→ **Task prompt**: Keep to one stretch of the data below, the lines from the one with "Lemma io_private_run w" up to and including the one with "(alloc_info T) B) P b", and return that stretch exactly.

┌──

Lemma io_set_run w F start last bits :
  flags_are w F -> 0 <= start <= last -> last < U64_MAX -> 0 <= bits < 2 ^ 31 ->
  exists r w' F', io_set start last bits w = Some (r, w') /\ flags_are w' F'.
Proof using H H0.
  intros (L & Hok & HF) Hs Hl Hb.
  destruct (set_extent_bits_spec (io_fuel w) w L start last bits Hok Hs Hl Hb) as (r & w' & Hr & L' & Hok' & _).
  { unfold io_fuel. rewrite (heap_size _ _ Hok). lia. }
  exists r, w', (flag_of L'.*2). split; [done|]. by exists L'.
Qed.

Lemma flag_of_private (A B : list seg) p e v i : flag_of (A ++ (p, es_with_private e v) :: B).*2 i = flag_of (A ++ (p, e) :: B).*2 i.
Proof using Type.
  unfold flag_of. induction A as [|[q f] A IH]; simpl; [|destruct (_ && _); [done|exact IH]].
  change (es_start (es_with_private e v)) with (es_start e). change (es_end (es_with_private e v)) with (es_end e).
  by destruct (_ && _).
Qed.

Lemma io_set_private_run w F start v :
  flags_are w F -> 0 <= start < U64_MAX -> exists r w', set_state_private start v w = Some (r, w') /\ flags_are w' F.
Proof using H H0.
  intros (L & Hok & HF) Hs. pose proof (set_state_private_spec w [] L start v Hok Hs) as Hset.
  destruct (state_at L.*2 start) as [e|].
  - destruct Hset as (w' & A & p & B & -> & Hr & Hok'). exists 0, w'. split; [done|]. eexists. split; [exact Hok'|].
    intros i. by rewrite flag_of_private.
  - exists (- ENOENT), w. split; [done|]. by exists L.
Qed.

Lemma io_private_run w F start : flags_are w F -> 0 <= start < U64_MAX -> exists r, get_state_private start w = Some (r, w).
Proof using H H0. intros (L & Hok & _) Hs. eexists. by apply (get_state_private_spec w [] L start). Qed.
Lemma find_loop_reads fuel n start bits w r w' :
  find_first_extent_bit_loop fuel n start bits w = Some (r, w') -> w' = w.
Proof using Type.
  revert n. induction fuel as [|fuel IH]; intros n; [done|]. cbn [find_first_extent_bit_loop].
  unfold bind, es_get, io_next, deref. destruct (iw_heap w !! n) as [e|]; [|done].
  destruct (_ && _); [by intros [= <- <-]|]. destruct (next_cache_extent _ _) as [[q|]|]; [apply IH| |done].
  by intros [= <- <-].
Qed.

Lemma io_find_reads start bits w r w' : io_find start bits w = Some (r, w') -> w' = w.
Proof using Type.
  unfold io_find, find_first_extent_bit, bind, io_search, deref.
  destruct (search_cache_extent _ _ _) as [[q|]|]; [apply find_loop_reads| |done]. by intros [= <- <-].
Qed.

Lemma io_private_reads start w r w' : get_state_private start w = Some (r, w') -> w' = w.
Proof using Type.
  unfold get_state_private, bind, io_search, es_get, deref.
  destruct (search_cache_extent _ _ _) as [[q|]|]; [| |done]; [|by intros [= <- <-]].
  destruct (iw_heap w !! q); [|done]. destruct (negb _); by intros [= <- <-].
Qed.

(** ** Reading the caches

    [reads x c P]: when the action [c] ends normally in [x], it has changed
    nothing and its result satisfies [P]. *)

Definition reads {A} x (c : act (alloc_info T) A) (P : A -> Prop) : Prop :=
  forall a x', c x = Some (a, x') -> x' = x /\ P a.

Lemma reads_ret {A} x (a : A) (P : A -> Prop) : P a -> reads x (ret a) P.
Proof using Type. intros HP b x' [= <- <-]. done. Qed.

Lemma reads_bind {A B} x (c : act (alloc_info T) A) (k : A -> act (alloc_info T) B) P Q :
  reads x c P -> (forall a, P a -> reads x (k a) Q) -> reads x (bind c k) Q.
Proof using Type.
  intros Hc Hk b x'. unfold bind. destruct (c x) as [[a x1]|] eqn:E; [|done].
  destruct (Hc a x1 E) as [-> HP]. by apply Hk.
Qed.

Lemma reads_then {A B} x (c : act (alloc_info T) A) (k : A -> act (alloc_info T) B) P b x' :
  reads x c P -> bind c k x = Some (b, x') -> exists a, P a /\ k a x = Some (b, x').
Proof using Type.
  intros Hc. unfold bind. destruct (c x) as [[a x1]|] eqn:E; [|done]. destruct (Hc a x1 E) as [-> HP]. by exists a.
Qed.

Lemma reads_weaken {A} x (c : act (alloc_info T) A) (P Q : A -> Prop) : reads x c P -> (forall a, P a -> Q a) -> reads x c Q.
Proof using Type. intros Hc HPQ a x' E. destruct (Hc a x' E). auto. Qed.

Lemma reads_bug {A} x (P : A -> Prop) : reads x bug P.
Proof using Type. intros a x' E. discriminate E. Qed.
Lemma reads_bug_on x (b : bool) : reads x (bug_on b) (fun _ => b = false).
Proof using Type. destruct b; [apply reads_bug|by apply reads_ret]. Qed.
Lemma reads_gets {A} x (f : alloc_info T -> A) : reads x (gets f) (fun a => a = f x).
Proof using Type. intros a x' [= <- <-]. done. Qed.
Lemma reads_assume {A} x (o : option A) : reads x (assume_some o) (fun a => o = Some a).
Proof using Type. destruct o; [by apply reads_ret|apply reads_bug]. Qed.
Lemma reads_bg_get x p : reads x (bg_get p) (fun g => ai_groups x !! p = Some g).
Proof using Type. intros g x'. unfold bg_get, deref. destruct (ai_groups x !! p) eqn:E; [|done]. by intros [= <- <-]. Qed.

(** A part of the state that is only read. *)
Lemma reads_zoom {A} x get put (c : act (io_world T) A) r :
  put (get x) x = x -> c (get x) = Some (r, get x) -> reads x (zoom get put c) (fun a => a = r).
Proof using Type. intros Hp Hc a x'. unfold zoom. rewrite Hc. intros [= <- <-]. done. Qed.

Lemma put_free_same x : put_free (ai_free_space_cache x) x = x.
Proof using Type. by destruct x. Qed.
Lemma put_hint_same x : put_hint (ai_trans_block_group x) x = x.
Proof using Type. by destruct x. Qed.
Lemma put_pinned_same x : put_pinned (ai_pinned_extents x) x = x.
Proof using Type. by destruct x. Qed.
Lemma put_ins_same x : put_ins (ai_extent_ins x) x = x.
Proof using Type. by destruct x. Qed.
Lemma put_bgc_same x : put_bgc (ai_block_group_cache x) x = x.
Proof using Type. by destruct x. Qed.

└──

→ **Exercise response**:
Lemma io_private_run w F start : flags_are w F -> 0 <= start < U64_MAX -> exists r, get_state_private start w = Some (r, w).
Proof using H H0. intros (L & Hok & _) Hs. eexists. by apply (get_state_private_spec w [] L start). Qed.
Lemma find_loop_reads fuel n start bits w r w' :
  find_first_extent_bit_loop fuel n start bits w = Some (r, w') -> w' = w.
Proof using Type.
  revert n. induction fuel as [|fuel IH]; intros n; [done|]. cbn [find_first_extent_bit_loop].
  unfold bind, es_get, io_next, deref. destruct (iw_heap w !! n) as [e|]; [|done].
  destruct (_ && _); [by intros [= <- <-]|]. destruct (next_cache_extent _ _) as [[q|]|]; [apply IH| |done].
  by intros [= <- <-].
Qed.

Lemma io_find_reads start bits w r w' : io_find start bits w = Some (r, w') -> w' = w.
Proof using Type.
  unfold io_find, find_first_extent_bit, bind, io_search, deref.
  destruct (search_cache_extent _ _ _) as [[q|]|]; [apply find_loop_reads| |done]. by intros [= <- <-].
Qed.

Lemma io_private_reads start w r w' : get_state_private start w = Some (r, w') -> w' = w.
Proof using Type.
  unfold get_state_private, bind, io_search, es_get, deref.
  destruct (search_cache_extent _ _ _) as [[q|]|]; [| |done]; [|by intros [= <- <-]].
  destruct (iw_heap w !! q); [|done]. destruct (negb _); by intros [= <- <-].
Qed.

(** ** Reading the caches

    [reads x c P]: when the action [c] ends normally in [x], it has changed
    nothing and its result satisfies [P]. *)

Definition reads {A} x (c : act (alloc_info T) A) (P : A -> Prop) : Prop :=
  forall a x', c x = Some (a, x') -> x' = x /\ P a.

Lemma reads_ret {A} x (a : A) (P : A -> Prop) : P a -> reads x (ret a) P.
Proof using Type. intros HP b x' [= <- <-]. done. Qed.

Lemma reads_bind {A B} x (c : act (alloc_info T) A) (k : A -> act (alloc_info T) B) P Q :
  reads x c P -> (forall a, P a -> reads x (k a) Q) -> reads x (bind c k) Q.
Proof using Type.
  intros Hc Hk b x'. unfold bind. destruct (c x) as [[a x1]|] eqn:E; [|done].
  destruct (Hc a x1 E) as [-> HP]. by apply Hk.
Qed.

Lemma reads_then {A B} x (c : act (alloc_info T) A) (k : A -> act (alloc_info T) B) P b x' :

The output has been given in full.